Seismic data denoising is a critical component of seismic data processing, yet effectively removing erratic noise, characterized by its non-Gaussian distribution and high amplitude, remains a substantial challenge for conventional methods and deep learning (DL) algorithms. Supervised learning frameworks typically outperform others, but they require pairs of noisy datasets alongside corresponding clean ground truth, which is impractical for real-world seismic datasets. On the other hand, unsupervised learning methods, which do not rely on ground truth during training, often fall short in performance when compared to their supervised or traditional denoising counterparts. Moreover, current unsupervised deep learning methods fail to address the specific challenges posed by erratic seismic noise adequately. This paper introduces a novel zero-shot unsupervised DL framework designed specifically to mitigate random and erratic noise, with a particular emphasis on blending noise. Drawing inspiration from Noise2Noise and data augmentation principles, we present a robust self-supervised denoising network named ““Robust Noiser2Noiser.”.” Our approach eliminates the need for paired noisy and clean datasets as required by supervised methods or paired noisy datasets as in Noise2Noise (N2N).

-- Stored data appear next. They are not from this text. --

(** *** Fds::read *)

(** [memcpy(dest, src, n)] on a destination buffer. *)
Definition memcpy (dest src : list Z) : list Z :=
  src ++ skipn (length src) dest.

Definition is_null {A} (p : option A) : bool :=
  match p with None => true | Some _ => false end.

(** The destination is [None] for a null pointer.  The result is the
    returned count with the destination after the call. *)
Definition read (uid : Z) (pData : option (list Z)) (siz : Z)
  : M (Z * option (list Z)) :=
  retval <- lazy_init ;;
  if negb (is_ok retval) then ret (0, pData)
  else if (FDS_NUM_RECORDS <=? uid) || is_null pData || (siz =? 0)
  then ret (0, pData)
  else
    recs <- gets pRecords ;;
    if rec_at recs uid =? 0 then ret (0, pData)
    else
      m <- gets flash ;;
      let pHdr := rec_at recs uid in
      let pFlash := pHdr + 4 in
      let siz := Z.min siz (dataHdr_Siz m pHdr) in
      ret (siz, option_map (fun buf => memcpy buf (read_bytes m pFlash siz))
                           pData).

(** *** Fds::del *)
Definition del (uid : Z) : M fdsStatus_t :=
  pStart <- gets pWrite ;;
  retval <- lazy_init ;;
  if negb (is_ok retval) then ret retval
  else if FDS_NUM_RECORDS <=? uid then ret FDS_EEINVAL
  else
    let hdr := dataHdr_bytes FDS_DELMAGIC uid 0 in
    let ftrData := 0 in
    let crc := crc8_calc 0 hdr in
    let ftrCrc := crc8_step crc ftrData in
    retval <-
      (retval <- writeToFlash hdr 4 false ;;
       if negb (is_ok retval) then ret retval
       else writeToFlash [ftrData; ftrCrc] 2 false) ;;
    if negb (is_ok retval) then ret retval
    else
      m <- gets flash ;;
      if negb (crc8_calc 0 (read_bytes m pStart (4 + 2)) =? 0)
      then ret FDS_ECRC
      else
        modify (fun st =>
          set_pRecords st (rec_set (pRecords st) uid 0)) ;;;
        ret FDS_OK.

(** *** Records as they lie in the flash *)

(** The number of payload bytes [write] programs between header and
    footer: [numBytes], less one when odd. *)
Definition payload_even (numBytes : Z) : Z :=
  if negb (numBytes mod 2 =? 0) then numBytes - 1 else numBytes.

(** The bytes of a whole record: header, payload, footer. *)
Definition record_span (numBytes : Z) : Z := 4 + payload_even numBytes + 2.

(** The record [write] programs for [uid] and the first [numBytes] bytes of
    [pData], in the order of the three program calls. *)
Definition record_image (uid : Z) (pData : list Z) (numBytes : Z)
  : list Z :=
  let hdr := dataHdr_bytes FDS_DATAMAGIC uid numBytes in
  let data := buf_bytes pData (payload_even numBytes) in
  let ftrData :=
    if negb (numBytes mod 2 =? 0) then buf_at pData (numBytes - 1) else 0 in
  hdr ++ data ++ [ftrData; crc8_step (crc8_calc 0 (hdr ++ data)) ftrData].

(** The record [del] programs for [uid]. *)
Definition del_image (uid : Z) : list Z :=
  let hdr := dataHdr_bytes FDS_DELMAGIC uid 0 in
  hdr ++ [0; crc8_step (crc8_calc 0 hdr) 0].

(** What the scanner does to the index at a record that passes its
    checks. *)
Definition apply_record (m : Mem) (pData : Z) (idx : list Z) : list Z :=
  if dataHdr_Magic m pData =? FDS_DATAMAGIC then
    rec_set idx (dataHdr_Uid m pData) pData
  else if dataHdr_Magic m pData =? FDS_DELMAGIC then
    rec_set idx (dataHdr_Uid m pData) 0
  else idx.

(** [scan_reaches m page p idx q idx']: the loop of [readPage] for [page],
    at position [p] with index [idx] and its [crc8] object in state [0],
    comes to position [q] with index [idx']: every record on the way lies
    in the page, has an [uid] below [FDS_NUM_RECORDS] and a span that moves
    the position and CRCs to zero. *)
Inductive scan_reaches (m : Mem) (page : Z)
  : Z -> list Z -> Z -> list Z -> Prop :=
| scan_here p idx : scan_reaches m page p idx p idx
| scan_step p idx q idx' :
    BSP_FLASH_ADDRTOPAGE p = page ->
    dataHdr_Uid m p < FDS_NUM_RECORDS ->
    0 < readPage_siz m p ->
    crc8_calc 0 (read_bytes m p (readPage_siz m p)) = 0 ->
    scan_reaches m page (p + readPage_siz m p) (apply_record m p idx)
      q idx' ->
    scan_reaches m page p idx q idx'.

(** No record header that the scan of page [rel] of the region comes to
    gives a span of zero. *)
Definition scan_spans_positive (m : Mem) (rel : Z) : Prop :=
  let page := u16 (rel + FDS_FIRSTFLASHPAGE) in
  forall idx q idx',
    scan_reaches m page (BSP_FLASH_PAGETOADDR page + 4) idx q idx' ->
    BSP_FLASH_ADDRTOPAGE q = page ->
    dataHdr_Uid m q < FDS_NUM_RECORDS ->
    readPage_siz m q <> 0.

(** [scans_to m page p idx q idx']: from position [p] with index [idx]
    the scanner of [page] walks over records that pass its checks, each
    of at least six bytes, up to position [q], where the index is
    [idx']. *)
Inductive scans_to (m : Mem) (page : Z)
  : Z -> list Z -> Z -> list Z -> Prop :=
| scans_done p idx : scans_to m page p idx p idx
| scans_next p idx q idx' :
    BSP_FLASH_ADDRTOPAGE p = page ->
    dataHdr_Uid m p < FDS_NUM_RECORDS ->
    6 <= readPage_siz m p ->
    crc8_calc 0 (read_bytes m p (readPage_siz m p)) = 0 ->
    scans_to m page (p + readPage_siz m p) (apply_record m p idx) q idx' ->
    scans_to m page p idx q idx'.

(** The device page and the base address of the first page of the
    region, as [readPage(0)] and [getPageid(0)] compute them. *)
Definition first_page : Z := u16 (0 + FDS_FIRSTFLASHPAGE).
Definition first_base : Z := BSP_FLASH_PAGETOADDR first_page.

(** A store that lives in the first page of the region, as [format]
    leaves it and as writes and deletes that find room keep it:
    initialised; page 0 carries sequence number 0 and the other pages
    none; the records from behind the page header up to the write pointer
    are what the index was built from; from the write pointer to the
    first bytes of the next page the flash is erased. *)
Record first_page_store (st : Fds) : Prop := {
  fps_init : InitDone st = true;
  fps_hdr : getPageid (flash st) 0 = 0;
  fps_spare : forall k, In k [1; 2; 3] -> getPageid (flash st) k = 0xFFFF;
  fps_chain :
    scans_to (flash st) first_page (first_base + 4)
      (repeat 0 (Z.to_nat FDS_NUM_RECORDS)) (pWrite st) (pRecords st);
  fps_in_page : BSP_FLASH_ADDRTOPAGE (pWrite st) = first_page;
  fps_tail : forall a,
    pWrite st <= a < first_base + FLASH_PAGE_SIZE + 4 ->
    rd8 (flash st) a = 0xFF
}.

(** A power cycle: the flash stays, the object is constructed anew with
    whatever the RAM holds in [pRecords]. *)
Definition reboot (st : Fds) (ram : list Z) : Fds :=
  mkFds false ram 0 (flash st) (flashOps st).

(** The number of bytes [relocate] copies for the record at [p]. *)
Definition relocate_siz (m : Mem) (p : Z) : Z :=
  let siz := dataHdr_Siz m p in
  let siz := if negb (siz mod 2 =? 0) then u16 (siz - 1) else siz in
  u16 (siz + 4 + 2).

End FdsModel.

(** ** A concrete platform

    The scenarios below run the model on a device with 128 pages of 1 KiB
    (the page size of the configuration example in fds_config_template.h),
    the library owning the last [FDS_NUM_PAGES] of them. *)

(** Modelled from the spec: the CRC-8 primitive of generic/crc8.hpp, "a
    single CRC-8 polynomial", "streaming".  The polynomial is
    x^8 + x^2 + x + 1, most significant bit first. *)
Definition crc8_shift (c : Z) : Z :=
  let s := u8 (Z.shiftl c 1) in
  if Z.testbit c 7 then Z.lxor s 0x07 else s.

Definition crc8_poly07 (c b : Z) : Z :=
  crc8_shift (crc8_shift (crc8_shift (crc8_shift
    (crc8_shift (crc8_shift (crc8_shift (crc8_shift
      (Z.lxor (u8 c) (u8 b))))))))).

Definition dev_base : Z := 0x08000000.
Definition dev_page_size : Z := 1024.
Definition dev_num_pages : Z := 128.

(** All [n] bytes from [a] on read as erased. *)
Definition erased_range (m : Mem) (a : Z) (n : nat) : bool :=
  forallb (fun i => rd8 m (a + Z.of_nat i) =? 0xFF) (seq 0 n).

(** [src] stored at [dest], whatever was there. *)
Definition poke (m : Mem) (dest : Z) (src : list Z) : Mem :=
  let hi := dest + Z.of_nat (length src) in
  fun a => if (dest <=? a) && (a <? hi)
           then nth (Z.to_nat (a - dest)) src 0 else m a.

(** Modelled from the spec: the flash adapter, "program a word-aligned
    buffer" under the constraint "erase-before-write": programming
    succeeds on erased cells and stores the buffer; on cells that are not
    erased it fails and stores nothing. *)
Definition nor_prog (m : Mem) (dest : Z) (src : list Z)
  : bspStatus_t * Mem :=
  if erased_range m dest (length src) then (BSP_OK, poke m dest src)
  else (BSP_ERR, m).

(** Modelled from the spec: the flash adapter, "erase page"; "an erased
    page reads as all-ones". *)
Definition nor_erase (m : Mem) (addr : Z) : Mem :=
  let page := (addr - dev_base) / dev_page_size in
  fun a => if (a - dev_base) / dev_page_size =? page then 0xFF else m a.

Definition dev : Bsp := {|
  FLASH_BASE := dev_base;
  FLASH_PAGE_SIZE := dev_page_size;
  BSP_FLASH_NUMPAGES := dev_num_pages;
  crc8_step := crc8_poly07;
  bspFlashProg := nor_prog;
  bspFlashErasePage := nor_erase
|}.

(** The operations [ops] run in order; the statuses of those that
    returned, and the final state when all did. *)
Fixpoint run_ops (ops : list (M fdsStatus_t)) (st : Fds)
  : list fdsStatus_t * option Fds :=
  match ops with
  | [] => ([], Some st)
  | op :: rest =>
    match op st with
    | None => ([], None)
    | Some (r, st') =>
      let '(rs, s) := run_ops rest st' in (r :: rs, s)
    end
  end.

(** The state [ops] lead to ([st] itself when one of them does not
    return). *)
Definition state_after (ops : list (M fdsStatus_t)) (st : Fds) : Fds :=
  match snd (run_ops ops st) with Some s => s | None => st end.

Section Scenarios.

#[local] Existing Instance dev.

(** A freshly constructed object ([InitDone(false)], [pWrite(0)]) over a
    blank device. *)
Definition blank : Fds := mkFds false [0; 0; 0; 0] 0 (fun _ => 0xFF) [].

(** The address of byte [off] of page [page] of the region. *)
Definition fds_addr (page off : Z) : Z :=
  BSP_FLASH_PAGETOADDR (FDS_FIRSTFLASHPAGE + page) + off.

Definition page_erased (m : Mem) (page : Z) : bool :=
  erased_range m (fds_addr page 0) (Z.to_nat FLASH_PAGE_SIZE).

Definition erased_pages (m : Mem) : list Z :=
  filter (page_erased m) fds_pages.

Definition zeros (n : nat) : list Z := repeat 0 n.

(** [format], then three records of [FDS_MAX_DATABYTES]: the next one of
    that size does not fit in page 0 any more. *)
Definition fill_ops : list (M fdsStatus_t) :=
  [format; write 0 (zeros 256) 256; write 0 (zeros 256) 256;
   write 0 (zeros 256) 256].

Definition st_formatted : Fds := state_after [format] blank.
Definition st_filled : Fds := state_after fill_ops blank.

(** A payload of 256 bytes, all zero but byte 19. *)
Definition crafted : list Z := zeros 19 ++ [206] ++ zeros 236.
Lemma In_passing (thr : R) (c : string) (v : cell) (ranking : list (string * cell)) :
  In (c, v) ranking -> above thr v = true -> In c (passing thr ranking).
Proof.
  intros Hin Hv. unfold passing. apply in_map_iff. exists (c, v).
  split; [reflexivity|]. apply filter_In. now split.
Qed.

(** What [feature_selection_analysis] returns once the target column is
    there and both scorers have returned one score per feature column. *)
Lemma feature_selection_returns
      (mutual_info_regression f_regression :
         list (list R) -> list R -> outcome (list cell))
      (train_data : Table) (target_col : string) (y : list R)
      (mi_scores f_scores : list cell) :
  get_column train_data target_col = Some y ->
  mutual_info_regression (feature_matrix train_data target_col) y =
  Returned mi_scores ->
  length mi_scores = length (feature_columns train_data target_col) ->
  f_regression (feature_matrix train_data target_col) y = Returned f_scores ->
  length f_scores = length (feature_columns train_data target_col) ->
  feature_selection_analysis mutual_info_regression f_regression
                             train_data target_col =
  Returned
    {| selected_features :=
         nodup string_dec
               (passing (1 / 100)
                        (sort_desc (combine (feature_columns train_data target_col)
                                            mi_scores)) ++
                passing (1 / 10) (correlation_ranking train_data target_col y) ++
                passing 10
                        (sort_desc (combine (feature_columns train_data target_col)
                                            f_scores)));
       mi_df := sort_desc (combine (feature_columns train_data target_col) mi_scores);
       target_corr := correlation_ranking train_data target_col y;
       f_df := sort_desc (combine (feature_columns train_data target_col) f_scores) |}.
Proof.
  intros Hy Hmi Hlmi Hf Hlf. unfold feature_selection_analysis, score_frame.
  rewrite Hy, Hmi, Hlmi, Nat.eqb_refl, Hf, Hlf, Nat.eqb_refl. reflexivity.
Qed.

(** The target passes the correlation criterion whenever it is not
    constant. *)
Lemma target_passes_correlation (train_data : Table) (target_col : string)
      (y : list R) :
  get_column train_data target_col = Some y ->
  ssqdm y <> 0%R ->
  In target_col (passing (1 / 10) (correlation_ranking train_data target_col y)).
Proof.
  intros Hy Hnc. apply In_passing with (v := Some 1%R).
  - apply In_sort_desc. apply in_map_iff. exists target_col. split.
    + unfold column_or_empty. rewrite Hy, (@pearson_self y Hnc).
      cbn [option_map]. now rewrite Rabs_R1.
    + apply in_or_app. right. now left.
  - unfold above. destruct (Rlt_dec (1 / 10) 1) as [_|Hn]; [reflexivity|].
    exfalso. apply Hn. lra.
Qed.

(** C3 (what the code does).  On every table that the two scorers accept
    (each returns one score per feature column; on a table they reject,
    [feature_selection_analysis] raises their error and selects nothing),
    whenever the target column is not constant, the call returns a
    selection and the target itself is among the selected features: it
    enters through the correlation ranking, where it correlates perfectly
    with itself. *)
Theorem target_is_selected
        (mutual_info_regression f_regression :
           list (list R) -> list R -> outcome (list cell))
        (train_data : Table) (target_col : string) (y : list R)
        (mi_scores f_scores : list cell) :
  get_column train_data target_col = Some y ->
  mutual_info_regression (feature_matrix train_data target_col) y =
  Returned mi_scores ->
  length mi_scores = length (feature_columns train_data target_col) ->
  f_regression (feature_matrix train_data target_col) y = Returned f_scores ->
  length f_scores = length (feature_columns train_data target_col) ->
  ssqdm y <> 0%R ->
  exists sel,
    feature_selection_analysis mutual_info_regression f_regression
                               train_data target_col = Returned sel /\
    In target_col (selected_features sel).
Proof.
  intros Hy Hmi Hlmi Hf Hlf Hnc.
  eexists. split; [exact (feature_selection_returns _ _ _ _ Hy Hmi Hlmi Hf Hlf)|].
  cbn [selected_features].
  apply nodup_In. apply in_or_app. right. apply in_or_app. left.
  exact (target_passes_correlation _ _ Hy Hnc).
Qed.

Lemma ssqdm_train6_target : ssqdm [0; 1; 0; 1; 0; 1]%R <> 0%R.
Proof.
  unfold ssqdm, mean, Rsum, Rsqr. cbn [map fold_right length INR].
  intros H. field_simplify in H. lra.
Qed.

Lemma target_is_selected_witness :
  exists sel,
    feature_selection_analysis checked_nan_scores checked_nan_scores
                               train6 "irradiance" = Returned sel /\
    In "irradiance"%string (selected_features sel).
Proof.
  exact (@target_is_selected checked_nan_scores checked_nan_scores
           train6 "irradiance" [0; 1; 0; 1; 0; 1]%R [None] [None]
           eq_refl eq_refl eq_refl eq_refl eq_refl ssqdm_train6_target).
Defined.

(** ** Further properties of the pipeline *)

(** X1.  Row [i] of the engineered table, before [dropna], is a function of
    the first [i + 1] rows of the date-filtered table: rows appended after a
    prefix leave the rows of the prefix as they were. *)
Theorem engineer_row_prefix (pre post : list Obs) (i : nat) :
  i < length pre ->
  nth_error (engineer (pre ++ post)) i = nth_error (engineer pre) i.
Proof.
  intros Hi. rewrite engineer_app.
  apply nth_error_app1. now rewrite engineer_length.
Qed.

Lemma engineer_row_prefix_witness :
  nth_error (engineer (obs_a ++ [hourly_obs 169 3 7])) 168 =
  nth_error (engineer obs_a) 168.
Proof.
  apply (@engineer_row_prefix obs_a [hourly_obs 169 3 7] 168).
  vm_compute. lia.
Defined.

Lemma np_iadd_same_length (acc v : list R) :
  length v = length acc ->
  exists r, np_iadd acc v = Returned r /\ length r = length acc.
Proof.
  intros H. unfold np_iadd. rewrite H, Nat.eqb_refl. eexists.
  split; [reflexivity|].
  rewrite length_map, length_combine, H. apply Nat.min_id.
Qed.

Lemma accumulate_length (h total : nat) (forecasts : list (list R)) :
  Forall (fun f => length f = h) forecasts ->
  forall i acc, length acc = h ->
  exists r, accumulate total i forecasts acc = Returned r /\ length r = h.
Proof.
  induction 1 as [|f rest Hf _ IH]; intros i acc Hacc; simpl.
  - now exists acc.
  - destruct (np_iadd_same_length acc
                (match nth_error weights i with
                 | Some wi => map (Rmult wi) f
                 | None => map (fun v => (v / INR total)%R) f
                 end)) as (r & Hr & Hlen).
    + destruct (nth_error weights i); rewrite length_map; congruence.
    + rewrite Hr. apply IH. congruence.
Qed.

(** X2.  When at least one model succeeds and every successful forecast has
    the requested length, so has the ensemble forecast, and nothing is raised. *)
Theorem ensemble_length_is_horizon
        (h : nat) (f0 : list R) (rest : list (list R)) :
  Forall (fun f => length f = h) (f0 :: rest) ->
  exists r, combine_forecasts (f0 :: rest) = Returned (Some r) /\ length r = h.
Proof.
  intros HF. unfold combine_forecasts.
  destruct (accumulate_length (length (f0 :: rest)) HF 0
              (repeat 0%R (length f0))) as (r & Hr & Hlen).
  - rewrite repeat_length. now inversion HF.
  - rewrite Hr. now exists r.
Qed.

Lemma ensemble_length_is_horizon_witness :
  exists r, combine_forecasts [repeat 10%R 5; repeat 1%R 5] = Returned (Some r) /\ length r = 5.
Proof.
  apply (@ensemble_length_is_horizon 5 (repeat 10%R 5) [repeat 1%R 5]).
  repeat constructor.
Defined.

Lemma get_column_In (t : Table) (c : string) (y : list R) :
  get_column t c = Some y -> In c (columns t).
Proof.
  induction t as [|[n v] rest IH]; simpl; [discriminate|].
  destruct (String.eqb n c) eqn:E.
  - apply String.eqb_eq in E. now left.
  - intros H. right. now apply IH.
Qed.

Lemma In_passing_inv (thr : R) (c : string) (ranking : list (string * cell)) :
  In c (passing thr ranking) -> In c (map fst ranking).
Proof.
  unfold passing. intros H. apply in_map_iff in H as (e & <- & He).
  apply filter_In in He as [He _]. exact (in_map fst ranking e He).
Qed.

Lemma map_fst_sort_desc (c : string) (l : list (string * cell)) :
  In c (map fst (sort_desc l)) -> In c (map fst l).
Proof.
  intros H. apply in_map_iff in H as (e & <- & He).
  apply (proj1 (In_sort_desc e l)) in He. exact (in_map fst l e He).
Qed.
Record World := mkWorld {
  currentScene : option Scene;
  selectedObjects : list string;
  doc : Document;
  trace : list Effect;          (* oldest first *)
  detached : list Detached
}.

Definition emit (e : Effect) (w : World) : World :=
  mkWorld (currentScene w) (selectedObjects w) (doc w) (trace w ++ [e]) (detached w).

Definition set_currentScene (s : option Scene) (w : World) : World :=
  mkWorld s (selectedObjects w) (doc w) (trace w) (detached w).

Definition set_selectedObjects (l : list string) (w : World) : World :=
  mkWorld (currentScene w) l (doc w) (trace w) (detached w).

Definition set_doc (d : Document) (w : World) : World :=
  mkWorld (currentScene w) (selectedObjects w) d (trace w) (detached w).

Definition detach (d : Detached) (w : World) : World :=
  mkWorld (currentScene w) (selectedObjects w) (doc w) (trace w) (detached w ++ [d]).

(** Views of the trace. *)
Definition fetches_of (t : list Effect) : list Request :=
  flat_map (fun e => match e with Fetch r => [r] | _ => [] end) t.

Definition notifications_of (t : list Effect) : list (string * Severity) :=
  flat_map (fun e => match e with Notify m s => [(m, s)] | _ => [] end) t.

Definition previews_of (t : list Effect) : list string :=
  flat_map (fun e => match e with
                     | SetInnerHTML _ (PreviewImage u) => [u]
                     | _ => []
                     end) t.

Definition modals_of (t : list Effect) : list (string * Html) :=
  flat_map (fun e => match e with ShowModal title h => [(title, h)] | _ => [] end) t.

Definition fetches (w : World) : list Request := fetches_of (trace w).
Definition notifications (w : World) : list (string * Severity) := notifications_of (trace w).
Definition previews (w : World) : list string := previews_of (trace w).
Definition modals (w : World) : list (string * Html) := modals_of (trace w).

(** The page before the script has done anything, over a given document. *)
Definition fresh (d : Document) : World := mkWorld None [] d [] [].

(** ** Asynchronous methods as resumptions *)

Inductive Outcome (A : Type) :=
| Returned (a : A)
| Thrown (e : Exn).

Arguments Thrown {A} e.

(** A call either finishes, or is suspended at [await fetch(req)] with the
    world as it leaves it and the rest of the method, which resumes in the
    world as the response finds it. *)
Inductive Task (A : Type) :=
| Done (w : World) (r : Outcome A)
| Await (w : World) (req : Request) (k : FetchResult -> World -> Task A).

Definition Async (A : Type) := World -> Task A.

Definition ret {A} (a : A) : Async A := fun w => Done w (Returned a).

Definition throw {A} (e : Exn) : Async A := fun w => Done w (Thrown e).

Fixpoint bind_task {A B} (t : Task A) (f : A -> Async B) : Task B :=
  match t with
  | Done w (Returned a) => f a w
  | Done w (Thrown e) => Done w (Thrown e)
  | Await w req k => Await w req (fun resp w' => bind_task (k resp w') f)
  end.

Definition bind {A B} (m : Async A) (f : A -> Async B) : Async B :=
  fun w => bind_task (m w) f.

(** [try { body } catch (error) { handler }] *)
Fixpoint catch_task {A} (t : Task A) (h : Exn -> Async A) : Task A :=
  match t with
  | Done w (Returned a) => Done w (Returned a)
  | Done w (Thrown e) => h e w
  | Await w req k => Await w req (fun resp w' => catch_task (k resp w') h)
  end.

Definition try_catch {A} (m : Async A) (h : Exn -> Async A) : Async A :=
  fun w => catch_task (m w) h.

(** [try { body } finally { cleanup }], for a cleanup that cannot throw. *)
Fixpoint finally_task {A} (t : Task A) (cleanup : World -> World) : Task A :=
  match t with
  | Done w r => Done (cleanup w) r
  | Await w req k => Await w req (fun resp w' => finally_task (k resp w') cleanup)
  end.

Definition try_finally {A} (m : Async A) (cleanup : World -> World) : Async A :=
  fun w => finally_task (m w) cleanup.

Instead, our framework relies solely on the original noisy seismic dataset. Our methodology generates two independent re-corrupted datasets from the original noisy dataset, using one as the input and the other as the training target. Subsequently, we employ a deep-learning-based denoiser, DnCNN, for training purposes. To address various types of random and erratic noise, the original noisy dataset is re-corrupted with the same noise type. Detailed explanations for generating training input and target data for blended data are provided in the paper. We apply our proposed network to both synthetic and real marine data examples, demonstrating significantly improved noise attenuation performance compared to traditional denoising methods and state-of-the-art unsupervised learning methods.